### Collected data
Lemma fallback_search_returns (client : QdrantClient)
  (query_embeddings : QueryEmbeddings) (filters : option FilterSpec) (limit : Z) :
  exists results,
    _fallback_search float_of_str client query_embeddings filters limit
    = Ok results.
Proof.
  unfold _fallback_search.
  destruct (fallback_body float_of_str client query_embeddings filters limit);
    simpl; eauto.
Qed.

(** Neither search method lets an exception out. *)
Lemma advanced_search_returns (client : QdrantClient)
  (query_embeddings : QueryEmbeddings) (filters : option FilterSpec)
  (limit prefetch_limit rerank_limit : Z) :
  exists results,
    advanced_search float_of_str client query_embeddings filters limit
                    prefetch_limit rerank_limit = Ok results.
Proof.
  unfold advanced_search.
  destruct (funnel_body _ _ _ _ _ _ _); simpl; [eauto |].
  apply fallback_search_returns.
Qed.

(** C3, amended.  When the multi-stage call raises and the single-stage
    fallback raises too, the search returns the empty list, whatever the two
    exceptions are, connectivity-level ones included. *)
Theorem fallback_failure_returns_empty (client : QdrantClient)
  (query_embeddings : QueryEmbeddings) (filters : option FilterSpec)
  (limit prefetch_limit rerank_limit : Z) (e1 e2 : Exc) :
  funnel_body float_of_str client query_embeddings filters limit
              prefetch_limit rerank_limit = Raise e1 ->
  fallback_body float_of_str client query_embeddings filters limit
    = Raise e2 ->
  advanced_search float_of_str client query_embeddings filters limit
                  prefetch_limit rerank_limit = Ok [].
Proof.
  intros Hfunnel Hfallback.
  unfold advanced_search, _fallback_search.
  now rewrite Hfunnel, Hfallback.
Qed.

End Failure.

(** C3 as stated fails: with an unreachable index both stages raise a
    connectivity-level exception, and the search still answers with the empty
    list instead of raising it. *)
Lemma unreachable_index_answers_empty :
  let query_embeddings := [ ("dense", Floats [0.5%float; 0.25%float]) ] in
  funnel_body plain_number unreachable_client query_embeddings None 10 1000 100
    = Raise connection_refused
  /\ fallback_body plain_number unreachable_client query_embeddings None 10
     = Raise connection_refused
  /\ is_connectivity connection_refused = true
  /\ advanced_search plain_number unreachable_client query_embeddings None
                     10 1000 100
     = Ok []
  /\ advanced_search plain_number unreachable_client query_embeddings None
                     10 1000 100
     <> Raise connection_refused.
Proof.
  cbv zeta. repeat split; try reflexivity. discriminate.
Qed.

Lemma fallback_failure_returns_empty_witness :
  advanced_search plain_number unreachable_client
                  [ ("dense", Floats [0.5%float]) ]
                  (Some [ ("jurisdiction", FList ["California"]) ]) 20 1000 100
  = Ok [].
Proof.
  exact (fallback_failure_returns_empty plain_number unreachable_client
           [ ("dense", Floats [0.5%float]) ]
           (Some [ ("jurisdiction", FList ["California"]) ]) 20 1000 100
           connection_refused connection_refused eq_refl eq_refl).
Defined.

(** The vector the fallback queries with is one the bundle holds. *)
Lemma fallback_query_vector_present (query_embeddings : QueryEmbeddings)
  (v : Embedding) :
  fallback_query_vector query_embeddings = Ok v ->
  In v (values query_embeddings).
Proof.
  unfold fallback_query_vector, get_true.
  destruct (get query_embeddings "dense") as [d|] eqn:Hd.
  - destruct (emb_truthy d).
    + intros [= <-]. eapply get_in_values; eassumption.
    + destruct (get query_embeddings "rerank") as [r|] eqn:Hr.
      * destruct (emb_truthy r).
        -- intros [= <-]. eapply get_in_values; eassumption.
        -- destruct query_embeddings as [|[k x] rest]; simpl;
             [discriminate | intros [= <-]; now left].
      * destruct query_embeddings as [|[k x] rest]; simpl;
          [discriminate | intros [= <-]; now left].
  - destruct (get query_embeddings "rerank") as [r|] eqn:Hr.
    + destruct (emb_truthy r).
      * intros [= <-]. eapply get_in_values; eassumption.
      * destruct query_embeddings as [|[k x] rest]; simpl;
          [discriminate | intros [= <-]; now left].
    + destruct query_embeddings as [|[k x] rest]; simpl;
        [discriminate | intros [= <-]; now left].
Qed.



Lemma Forall_firstn (A : Type) (P : A -> Prop) (n : nat) (l : list A) :
  Forall P l -> Forall P (firstn n l).
Proof.
  intro H. rewrite <- (firstn_skipn n l) in H.
  now apply Forall_app in H.
Qed.







(** Scenario D: the multi-stage call raises an index error; the fallback
    returns the stored contracts scoring at least 0.3, the one at 0.125 is
    left out. *)
Example scenario_d :
  advanced_search plain_number (single_stage_client stored_contracts)
    [ ("dense", Floats [0.5%float; 0.25%float]) ] None 10 1000 100
  = Ok [ [ ("case_name", PStr "Supply Agreement"); ("score", PFloat 0.75%float) ];
         [ ("case_name", PStr "License Agreement"); ("score", PFloat 0.5%float) ] ].
Proof. vm_compute. reflexivity. Qed.

(** * The multi-vector representation *)

Import FastEmbedService.

Section Colbert.

Variable m : EmbeddingModels.

(** Each chunk adds at most one vector to the accumulator. *)
Lemma embed_chunks_bounds (chunks : list text) :
  forall acc vs,
    embed_chunks m chunks acc = Ok vs ->
    (List.length acc <= List.length vs
     <= List.length acc + List.length chunks)%nat.
Proof.
  induction chunks as [| chunk rest IH]; simpl; intros acc vs Hrun.
  - injection Hrun as <-. lia.
  - destruct (strip chunk).
    + apply IH in Hrun. lia.
    + destruct (colbert_model m chunk) as [v | e]; simpl in Hrun;
        [| discriminate].
      apply IH in Hrun. rewrite length_app in Hrun. simpl in Hrun. lia.
Qed.

(** Chunks that are blank after stripping add nothing. *)
Lemma embed_chunks_unusable (chunks : list text) (acc : list (list float)) :
  Forall (fun chunk => strip chunk = []) chunks ->
  embed_chunks m chunks acc = Ok acc.
Proof.
  induction 1 as [| chunk rest Hblank _ IH]; simpl; [reflexivity |].
  now rewrite Hblank.
Qed.

(** C6.  When [get_colbert_embeddings] returns, it returns between one and
    K = 8 vectors; and when none of the chunks is usable, the single vector is
    the embedding of the whole cleaned text. *)
Theorem colbert_embeddings_bounds (t : text) (vs : list (list float)) :
  get_colbert_embeddings m t = Ok vs ->
  (1 <= List.length vs <= K)%nat
  /\ K = 8%nat
  /\ (Forall (fun chunk => strip chunk = [])
             (firstn K (_chunk_text (_clean_text t) 200)) ->
      exists v, colbert_model m (_clean_text t) = Ok v /\ vs = [v]).
Proof.
  unfold get_colbert_embeddings.
  set (chunks := firstn K (_chunk_text (_clean_text t) 200)).
  assert (Hcap : (List.length chunks <= K)%nat) by apply firstn_le_length.
  destruct (embed_chunks m chunks []) as [multi | e] eqn:Hloop; simpl;
    [| discriminate].
  pose proof (embed_chunks_bounds chunks [] multi Hloop) as Hlen.
  simpl in Hlen.
  destruct multi as [| v0 multi'].
  - destruct (colbert_model m (_clean_text t)) as [v | e] eqn:Hwhole; simpl;
      [| discriminate].
    intros [= <-]. simpl. unfold K.
    split; [lia | split; [reflexivity | eauto]].
  - intros [= <-]. simpl in *.
    split; [lia | split; [reflexivity |]].
    intro Hblank. rewrite (embed_chunks_unusable chunks [] Hblank) in Hloop.
    discriminate.
Qed.

(** With a model that answers every text, the representation is produced. *)
Lemma colbert_embeddings_returns (t : text) :
  (forall s, exists v, colbert_model m s = Ok v) ->
  exists vs, get_colbert_embeddings m t = Ok vs.
Proof.
  intro Htotal. unfold get_colbert_embeddings.
  assert (Hloop : forall cs acc, exists vs, embed_chunks m cs acc = Ok vs).
  { induction cs as [| chunk rest IH]; simpl; intro acc; [eauto |].
    destruct (strip chunk); [apply IH |].
    destruct (Htotal chunk) as (v & ->). simpl. apply IH. }
  destruct (Hloop (firstn K (_chunk_text (_clean_text t) 200)) [])
    as ([| v vs] & ->); simpl; [| eauto].
  destruct (Htotal (_clean_text t)) as (v & ->). simpl. eauto.
Qed.

End Colbert.

Lemma colbert_embeddings_bounds_witness :
  let m := constant_models [0.5%float; 0.25%float] in
  let t := list_ascii_of_string "  governing   law of the agreement " in
  get_colbert_embeddings m t = Ok [ [0.5%float; 0.25%float] ]
  /\ (1 <= List.length [ [0.5%float; 0.25%float] ] <= K)%nat.
Proof.
  cbv zeta. split; [reflexivity |].
  exact (proj1 (colbert_embeddings_bounds
                  (constant_models [0.5%float; 0.25%float])
                  (list_ascii_of_string "  governing   law of the agreement ")
                  [ [0.5%float; 0.25%float] ] eq_refl)).
Defined.

(** The empty text has no chunk: the whole (empty) text is embedded once. *)
Example colbert_of_empty_text :
  get_colbert_embeddings (constant_models [1%float]) []
  = Ok [ [1%float] ].
Proof. reflexivity. Qed.

Example chunk_text_example :
  map string_of_list_ascii
      (_chunk_text (list_ascii_of_string "hello   world  foo bar") 11)
  = [ "hello"; "world foo"; "bar" ].
Proof. reflexivity. Qed.

(** * The byte vector *)

Example quantize_regular :
  quantize [0%float; 0.5%float; 1%float; 0.25%float]
  = Ok [Some 0; Some 127; Some 255; Some 63].
Proof. vm_compute. reflexivity. Qed.

Lemma trunc_search_range (n : nat) :
  forall k kf x z,
    trunc_search n k kf x = Some z -> k <= z < k + Z.of_nat n.
Proof.
  induction n as [| n IH]; simpl; intros k kf x z Hfound; [discriminate |].
  destruct (x <? kf + 1)%float.
  - injection Hfound as <-. lia.
  - apply IH in Hfound. lia.
Qed.

(** Where the cast is defined, its value is a byte. *)
Lemma astype_uint8_range (x : float) (z : Z) :
  astype_uint8 x = Some z -> 0 <= z <= 255.
Proof.
  unfold astype_uint8.
  destruct (is_nan x); [discriminate |].
  destruct (x <=? -1)%float; [discriminate |].
  destruct (x <? 0)%float.
  - intros [= <-]. lia.
  - intro Hfound. apply trunc_search_range in Hfound. lia.
Qed.

(** C7 at a vector whose components are all equal: the normalisation divides
    zero by zero, every normalised component is NaN instead of a value in
    [0,1], and no component of the byte vector has a defined value. *)
Theorem byte_vector_degenerate :
  let dense := [0.5%float; 0.5%float; 0.5%float] in
  let m := constant_models dense in
  (exists normalized,
      normalize dense = Ok normalized
      /\ map is_nan normalized = [true; true; true])
  /\ get_byte_vector m (list_ascii_of_string "governing law")
     = Ok [None; None; None].
Proof.
  cbv zeta. split.
  - eexists. split; [reflexivity |]. vm_compute. reflexivity.
  - vm_compute. reflexivity.
Qed.

(** The all-zero vector is degenerate in the same way, and the empty vector
    makes the reduction raise. *)
Example quantize_zero_vector :
  quantize [0%float; 0%float] = Ok [None; None].
Proof. vm_compute. reflexivity. Qed.

Example quantize_empty_vector :
  quantize [] = Raise (zero_size "minimum").
Proof. reflexivity. Qed.

(** * The health endpoint *)

(** [get_collection_info] catches every exception itself. *)
Lemma get_collection_info_returns (client : QdrantClient) :
  exists info, get_collection_info client = Ok info.
Proof.
  unfold get_collection_info.
  destruct (get_collection client collection_name); simpl; eauto.
Qed.

(** So the [except] branch of [health_check] is never taken: the overall
    status is "healthy" whatever the index does. *)
Lemma health_check_status (client : QdrantClient) (now : Z) :
  Routes.status (Routes.health_check client now) = "healthy".
Proof.
  unfold Routes.health_check.
  destruct (get_collection_info_returns client) as (info & ->).
  reflexivity.
Qed.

### About this task
Transcribe, exactly as written, all lines of the entries above from the first to the one containing "prefetch_limit rerank_limit = Ok [].", and no more.

### Solution to this problem
Lemma fallback_search_returns (client : QdrantClient)
  (query_embeddings : QueryEmbeddings) (filters : option FilterSpec) (limit : Z) :
  exists results,
    _fallback_search float_of_str client query_embeddings filters limit
    = Ok results.
Proof.
  unfold _fallback_search.
  destruct (fallback_body float_of_str client query_embeddings filters limit);
    simpl; eauto.
Qed.

(** Neither search method lets an exception out. *)
Lemma advanced_search_returns (client : QdrantClient)
  (query_embeddings : QueryEmbeddings) (filters : option FilterSpec)
  (limit prefetch_limit rerank_limit : Z) :
  exists results,
    advanced_search float_of_str client query_embeddings filters limit
                    prefetch_limit rerank_limit = Ok results.
Proof.
  unfold advanced_search.
  destruct (funnel_body _ _ _ _ _ _ _); simpl; [eauto |].
  apply fallback_search_returns.
Qed.

(** C3, amended.  When the multi-stage call raises and the single-stage
    fallback raises too, the search returns the empty list, whatever the two
    exceptions are, connectivity-level ones included. *)
Theorem fallback_failure_returns_empty (client : QdrantClient)
  (query_embeddings : QueryEmbeddings) (filters : option FilterSpec)
  (limit prefetch_limit rerank_limit : Z) (e1 e2 : Exc) :
  funnel_body float_of_str client query_embeddings filters limit
              prefetch_limit rerank_limit = Raise e1 ->
  fallback_body float_of_str client query_embeddings filters limit
    = Raise e2 ->
  advanced_search float_of_str client query_embeddings filters limit
                  prefetch_limit rerank_limit = Ok [].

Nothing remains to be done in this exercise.